Requirement: Set down the listing below verbatim, but only from its first line through the line containing "by rewrite lookup_insert_ne).".

● ● ● ● ● ● ●

(** The next address of the batch is handed to the limiter. *)
Lemma launch_ok w x b fl seen ad : coreOk w fl (x :: b) seen -> trackedDials w !! akey x = Some ad ->
  coreOk (set_flight (put_dial w (with_dialed ad)) (dialsInFlight w + 1) (w_dials w ++ [akey x])) (fl ++ [akey x]) b seen.
Proof.
  intros O Hk. destruct (co_queued _ _ _ _ O x ltac:(set_solver)) as (ad' & E & Hd & Ha & Hl). assert (ad' = ad) as -> by congruence.
  pose proof (queued_not_dialed _ _ _ _ x O ltac:(set_solver)) as Hnd.
  assert (Hnf : akey x ∉ fl) by (intros H; by apply Hnd, (co_flying _ _ _ _ O)).
  pose proof (co_queue _ _ _ _ O) as [Nx Nq]%NoDup_cons. destruct (co_tracked _ _ _ _ O _ _ Hk) as (Hb & _).
  assert (Hother : forall k' ad0, k' <> akey x -> trackedDials w !! k' = Some ad0 -> <[akey x := with_dialed ad]> (trackedDials w) !! k' = Some ad0) by (intros; by rewrite lookup_insert_ne).
  unfold put_dial. replace (Bytes (dl_addr (with_dialed ad))) with (akey x) by (by rewrite <-Hb). split; simpl.
  - apply O.
  - done.
  - intros y Hy. destruct (co_queued _ _ _ _ O y ltac:(set_solver)) as (ad0 & H1 & H2). exists ad0. split; [|done]. apply Hother; [|done].
    intros E'. apply Nx. rewrite <-E'. by apply list_elem_of_fmap_2.
  - intros k' ad0. destruct (decide (k' = akey x)) as [->|Hne].
    + rewrite lookup_insert_eq. intros [= <-]. split_and!; [done|done|]. intros _ _. set_solver.
    + rewrite lookup_insert_ne by done. intros H. destruct (co_tracked _ _ _ _ O k' ad0 H) as (T1 & T2 & T3). split_and!; [done| |].
      * intros H1. specialize (T2 H1). by apply elem_of_cons in T2 as [|].
      * intros H1 H2. apply elem_of_app. left. auto.
  - apply NoDup_app. split_and!; [apply O| |apply NoDup_singleton]. by intros k' Hk' ->%list_elem_of_singleton.
  - intros k' [Hf| ->%list_elem_of_singleton]%elem_of_app.
    + destruct (co_flying _ _ _ _ O k' Hf) as (D & ad0 & H1 & H2). split; [set_solver|]. exists ad0. split; [|done]. apply Hother; [|done]. by intros ->.
    + split; [set_solver|]. exists (with_dialed ad). split; [apply lookup_insert_eq|]. by split.
  - rewrite (co_count _ _ _ _ O), length_app. simpl. lia.
  - apply NoDup_app. split_and!; [apply O| |apply NoDup_singleton]. by intros k' Hk' ->%list_elem_of_singleton.
  - intros k' [Hf| ->%list_elem_of_singleton]%elem_of_app.
    + destruct (co_dialed _ _ _ _ O k' Hf) as (ad0 & H1 & H2). exists ad0. split; [|done]. apply Hother; [|done]. by intros ->.
    + exists (with_dialed ad). split; [apply lookup_insert_eq|done].
  - intros r pr Hr. destruct (co_pending _ _ _ _ O r pr Hr) as [P1 P2]. split; [done|]. intros k' Hk'. destruct (P2 k' Hk') as (ad0 & H1 & H2).
    destruct (decide (k' = akey x)) as [->|]; [exists (with_dialed ad); split; [apply lookup_insert_eq|done]|]. exists ad0. split; [by apply Hother|done].
  - destruct (co_answered _ _ _ _ O). by split.
Qed.
(** An address that is backed off is forgotten. *)
Lemma forget_ok w w' x b fl seen : coreOk w fl (x :: b) seen -> shrinks (akey x) (elements (dom (pendingRequests w))) w w' ->
  coreOk (set_tracked w' (delete (akey x) (trackedDials w))) fl b seen.
Proof.
  intros O S. pose proof (sh_rest _ _ _ _ S) as R. injection R as R1 R2 R3 R4 R5 R6 R7 R8.
  pose proof (queued_not_dialed _ _ _ _ x O ltac:(set_solver)) as Hnd. pose proof (co_queue _ _ _ _ O) as [Nx Nq]%NoDup_cons.
  assert (Hother : forall k' ad0, k' <> akey x -> trackedDials w !! k' = Some ad0 -> delete (akey x) (trackedDials w) !! k' = Some ad0) by (intros; by rewrite lookup_delete_ne).
  split; simpl; rewrite ?R3, ?R4, ?R7.
  - apply O.
  - done.
  - intros y Hy. destruct (co_queued _ _ _ _ O y ltac:(set_solver)) as (ad0 & H1 & H2). exists ad0. split; [|done]. apply Hother; [|done].
    intros E'. apply Nx. rewrite <-E'. by apply list_elem_of_fmap_2.
  - intros k' ad0 [Hne H]%lookup_delete_Some. destruct (co_tracked _ _ _ _ O k' ad0 H) as (T1 & T2 & T3). split_and!; [done| |done].
    intros H1. specialize (T2 H1). apply elem_of_cons in T2 as [|]; congruence || done.
  - apply O.
  - intros k' Hf. destruct (co_flying _ _ _ _ O k' Hf) as (D & ad0 & H1 & H2). split; [done|]. exists ad0. split; [|done]. apply Hother; [|done]. by intros ->.
  - apply O.
  - apply O.
  - intros k' Hd. destruct (co_dialed _ _ _ _ O k' Hd) as (ad0 & H1 & H2). exists ad0. split; [|done]. apply Hother; [|done]. by intros ->.
  - intros r pr Hr. destruct (shrinks_pending _ _ _ _ _ _ _ _ O S Hr) as (P1 & P2 & P3). split; [done|]. intros k' Hk'.
    destruct (P3 k' Hk') as (ad0 & H1 & H2). exists ad0. split; [|done]. apply Hother; [|done]. by intros ->.
  - destruct (sh_answered _ _ _ _ S seen (co_answered _ _ _ _ O)). by split.
Qed.

(** ** Executions of the dial worker *)
(** ** The loops over the requests, aside from the dials *)
Lemma foldl_comm {A B} (f : A -> B -> A) (g : A -> A) (H : forall a b, f (g a) b = g (f a b)) l : forall a, foldl f (g a) l = g (foldl f a l).
Proof. induction l as [|b l IH]; intros a; [done|]. simpl. by rewrite H, IH. Qed.
Lemma dispatchStep_tracked e k a err m w r : dispatchStep e k a err (set_tracked w m) r = set_tracked (dispatchStep e k a err w r) m.
Proof. unfold dispatchStep. simpl. repeat case_match; done. Qed.
Lemma dispatchStep_flight e k a err n ds w r : dispatchStep e k a err (set_flight w n ds) r = set_flight (dispatchStep e k a err w r) n ds.
Proof. unfold dispatchStep. simpl. repeat case_match; done. Qed.
Lemma completeStep_tracked k c m w r : completeStep k c (set_tracked w m) r = set_tracked (completeStep k c w r) m.
Proof. unfold completeStep. simpl. repeat case_match; done. Qed.
Lemma completeStep_flight k c n ds w r : completeStep k c (set_flight w n ds) r = set_flight (completeStep k c w r) n ds.
Proof. unfold completeStep. simpl. repeat case_match; done. Qed.

Lemma dispatchError_eq e w ad err : let k := Bytes (dl_addr ad) in
  let w' := foldl (dispatchStep e k (dl_addr ad) err) w (de_order e (dom (pendingRequests w))) in
  dispatchError e w ad err = if bool_decide (err = ErrDialBackoff) then set_tracked w' (delete k (trackedDials w)) else put_dial w' (with_err ad err).
Proof.
  intros k w'. assert (R : trackedDials w' = trackedDials w).
  { pose proof (sh_rest _ _ _ _ (shrinks_loop k _ (dispatchStep_shrinks e k (dl_addr ad) err) (de_order e (dom (pendingRequests w))) w)) as R. by injection R. }
  unfold dispatchError. fold k. unfold put_dial. simpl.
  rewrite (foldl_comm _ (fun w0 => set_tracked w0 (<[k := with_err ad err]> (trackedDials w)))) by (intros; apply dispatchStep_tracked). fold w'.
  case_bool_decide; simpl; [by rewrite delete_insert_eq|by rewrite R].
Qed.

Section run.
Context (noDelay ranker : list Multiaddr -> list AddrDelay) {NL : RankerLaws noDelay} {RL : RankerLaws ranker}.

(** ** Results *)
(** What the invariant looks at *)
Lemma coreOk_ext w w' fl b seen : pendingRequests w' = pendingRequests w -> trackedDials w' = trackedDials w -> dq w' = dq w ->
  dialsInFlight w' = dialsInFlight w -> w_out w' = w_out w -> w_dials w' = w_dials w -> coreOk w fl b seen -> coreOk w' fl b seen.
Proof.
  intros E1 E2 E3 E4 E5 E6 [C1 C2 C3 C4 C5 C6 C7 C8 C9 C10 [A1 A2 A3]].
  split; unfold waitsFor in *; rewrite ?E1, ?E2, ?E3, ?E4, ?E6; try done. split; by rewrite ?E1, ?E5.
Qed.
Ltac same_core := match goal with H : coreOk ?w ?fl ?b ?s |- coreOk _ ?fl ?b ?s => refine (coreOk_ext w _ _ _ _ _ _ _ _ _ _ H); done end.
Definition timerOk (w : dialWorker) : Prop := dq w <> [] -> is_Some (dialTimer w).
Lemma schedule_ok w fl b seen : coreOk w fl b seen -> coreOk (scheduleNextDial w) fl b seen /\ dq (scheduleNextDial w) = dq w /\ timerOk (scheduleNextDial w).
Proof.
  intros O. assert (H : exists t, scheduleNextDial w = set_timer w t /\ (dq w <> [] -> is_Some t)).
  { unfold scheduleNextDial. destruct (dq w); [by exists None|]. case_match; eauto. }
  destruct H as (t & -> & Ht). split_and!; [same_core|done|done].
Qed.

Lemma schedule_ok_pair w fl b seen : coreOk w fl b seen -> coreOk (scheduleNextDial w) fl b seen /\ timerOk (scheduleNextDial w).
Proof. intros O. destruct (schedule_ok _ _ _ _ O) as (? & _ & ?). done. Qed.

(** The state of an address in flight, after the counter and the upgrade time have been reset *)
Definition landed (w : dialWorker) (ad : addrDial) : dialWorker := put_dial (set_flight w (dialsInFlight w - 1) (w_dials w)) ad.
(** A loop over the requests, and then the result of the dial *)
Lemma landed_loop (step : dialWorker -> Request -> dialWorker) w ad1 ad2 k l : (forall w r, shrinks k [r] w (step w r)) ->
  (forall m w r, step (set_tracked w m) r = set_tracked (step w r) m) -> (forall n ds w r, step (set_flight w n ds) r = set_flight (step w r) n ds) ->
  Bytes (dl_addr ad1) = k -> dl_addr ad2 = dl_addr ad1 ->
  put_dial (foldl step (landed w ad1) l) ad2 = put_dial (set_flight (foldl step w l) (dialsInFlight w - 1) (w_dials w)) ad2.
Proof.
  intros Hs H1 H2 Hk Ha. pose proof (sh_rest _ _ _ _ (shrinks_loop k step Hs l w)) as R. injection R as R _. unfold landed, put_dial at 2.
  simpl. rewrite Hk. rewrite (foldl_comm step (fun w0 => set_tracked w0 (<[k := ad1]> (trackedDials w)))) by (intros; apply H1).
  rewrite (foldl_comm step (fun w0 => set_flight w0 (dialsInFlight w - 1) (w_dials w))) by (intros; apply H2).
  unfold put_dial. simpl. by rewrite Ha, Hk, insert_insert_eq, R.
Qed.
Lemma failed_ok e w k fl b seen ad ad1 err : dispEnv_ok e -> coreOk w (k :: fl) b seen -> trackedDials w !! k = Some ad -> dl_addr ad1 = dl_addr ad ->
  dl_dialed ad1 = true -> err <> ErrDialBackoff ->
  coreOk (dispatchError e (landed w ad1) ad1 err) fl b seen /\ dq (dispatchError e (landed w ad1) ad1 err) = dq w /\
  dialTimer (dispatchError e (landed w ad1) ad1 err) = dialTimer w.
Proof.
  intros E O Hk Ha Hd He. destruct (co_tracked _ _ _ _ O _ _ Hk) as (Hb & _). assert (Hk1 : Bytes (dl_addr ad1) = k) by by rewrite Ha.
  rewrite dispatchError_eq, Hk1, bool_decide_false by done. change (pendingRequests (landed w ad1)) with (pendingRequests w).
  rewrite (landed_loop _ w ad1 (with_err ad1 err) k) by (eauto using dispatchStep_shrinks, dispatchStep_tracked, dispatchStep_flight).
  set (w' := foldl _ w _). assert (S : shrinks k (elements (dom (pendingRequests w))) w w').
  { eapply shrinks_perm; [apply E|]. apply shrinks_loop, dispatchStep_shrinks. }
  pose proof (sh_rest _ _ _ _ S) as R. injection R as R1 R2 R3 R4 R5 R6 R7 R8. split_and!; [|done|done].
  apply (finish_ok w w' k fl b seen ad); [done|done|done|done| |done]. by intros [_ H].
Qed.
Lemma added_ok e w k fl b seen ad ad1 conn : dispEnv_ok e -> coreOk w (k :: fl) b seen -> trackedDials w !! k = Some ad -> dl_addr ad1 = dl_addr ad ->
  dl_dialed ad1 = true ->
  let w2 := put_dial (foldl (completeStep (Bytes (dl_addr ad1)) conn) (landed w ad1) (de_order e (dom (pendingRequests w)))) (with_conn ad1 conn) in
  coreOk w2 fl b seen /\ dq w2 = dq w /\ dialTimer w2 = dialTimer w.
Proof.
  intros E O Hk Ha Hd. destruct (co_tracked _ _ _ _ O _ _ Hk) as (Hb & _). assert (Hk1 : Bytes (dl_addr ad1) = k) by by rewrite Ha.
  rewrite Hk1, (landed_loop _ w ad1 (with_conn ad1 conn) k) by (eauto using completeStep_shrinks, completeStep_tracked, completeStep_flight).
  set (w' := foldl _ w _). assert (S : shrinks k (elements (dom (pendingRequests w))) w w').
  { eapply shrinks_perm; [apply E|]. apply shrinks_loop, completeStep_shrinks. }
  pose proof (sh_rest _ _ _ _ S) as R. injection R as R1 R2 R3 R4 R5 R6 R7 R8. split_and!; [|done|done].
  apply (finish_ok w w' k fl b seen ad); [done|done|done|done| |done]. by intros [H _].
Qed.
(** [AddBackoff] does not touch what the worker has. *)
Lemma dispatchError_backoff e w ad err a : dispatchError e (add_backoff w a) ad err = add_backoff (dispatchError e w ad err) a.
Proof.
  rewrite !dispatchError_eq. unfold put_dial. simpl. rewrite (foldl_comm _ (fun w0 => add_backoff w0 a)); [by case_match|].
  intros w2 r. unfold dispatchStep. simpl. repeat case_match; done.
Qed.
Lemma handleResult_ok e w fl seen addr res : dispEnv_ok e -> coreOk w (Bytes addr :: fl) [] seen -> timerOk w ->
  res <> DialFailed ErrDialBackoff -> res <> DialedConn (inr ErrDialBackoff) ->
  coreOk (handleResult e w addr res) fl [] seen /\ dq (handleResult e w addr res) = dq w /\ timerOk (handleResult e w addr res).
Proof.
  intros E O T N1 N2. destruct (co_flying _ _ _ _ O (Bytes addr) ltac:(set_solver)) as (_ & ad & Hk & Hd & Hl).
  unfold handleResult. rewrite Hk. set (ad1 := with_upgrade ad None). change (put_dial (set_flight w _ _) ad1) with (landed w ad1).
  destruct res as [[conn|err]|err].
  - destruct (added_ok e w _ fl [] seen ad ad1 conn E O Hk eq_refl Hd) as (C & Q & Tm). change (pendingRequests (landed w ad1)) with (pendingRequests w).
    split_and!; [same_core|done|]. unfold timerOk. simpl in *. by rewrite Q, Tm.
  - destruct (failed_ok e w _ fl [] seen ad ad1 err E O Hk eq_refl Hd ltac:(congruence)) as (C & Q & Tm). split_and!; [done|done|].
    unfold timerOk. by rewrite Q, Tm.
  - destruct (failed_ok e w _ fl [] seen ad ad1 err E O Hk eq_refl Hd ltac:(congruence)) as (C & Q & Tm). set (w0 := if _ && _ then _ else _).
    assert (C0 : coreOk (dispatchError e w0 ad1 err) fl [] seen /\ dq (dispatchError e w0 ad1 err) = dq w).
    { unfold w0. case_match; [|done]. rewrite dispatchError_backoff. split; [same_core|done]. }
    destruct C0 as [C0 Q0]. destruct (schedule_ok _ _ _ _ C0) as (S1 & S2 & S3). split_and!; [done|congruence|done].
Qed.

● ● ● ● ● ● ●

Result:
(** The next address of the batch is handed to the limiter. *)
Lemma launch_ok w x b fl seen ad : coreOk w fl (x :: b) seen -> trackedDials w !! akey x = Some ad ->
  coreOk (set_flight (put_dial w (with_dialed ad)) (dialsInFlight w + 1) (w_dials w ++ [akey x])) (fl ++ [akey x]) b seen.
Proof.
  intros O Hk. destruct (co_queued _ _ _ _ O x ltac:(set_solver)) as (ad' & E & Hd & Ha & Hl). assert (ad' = ad) as -> by congruence.
  pose proof (queued_not_dialed _ _ _ _ x O ltac:(set_solver)) as Hnd.
  assert (Hnf : akey x ∉ fl) by (intros H; by apply Hnd, (co_flying _ _ _ _ O)).
  pose proof (co_queue _ _ _ _ O) as [Nx Nq]%NoDup_cons. destruct (co_tracked _ _ _ _ O _ _ Hk) as (Hb & _).
  assert (Hother : forall k' ad0, k' <> akey x -> trackedDials w !! k' = Some ad0 -> <[akey x := with_dialed ad]> (trackedDials w) !! k' = Some ad0) by (intros; by rewrite lookup_insert_ne).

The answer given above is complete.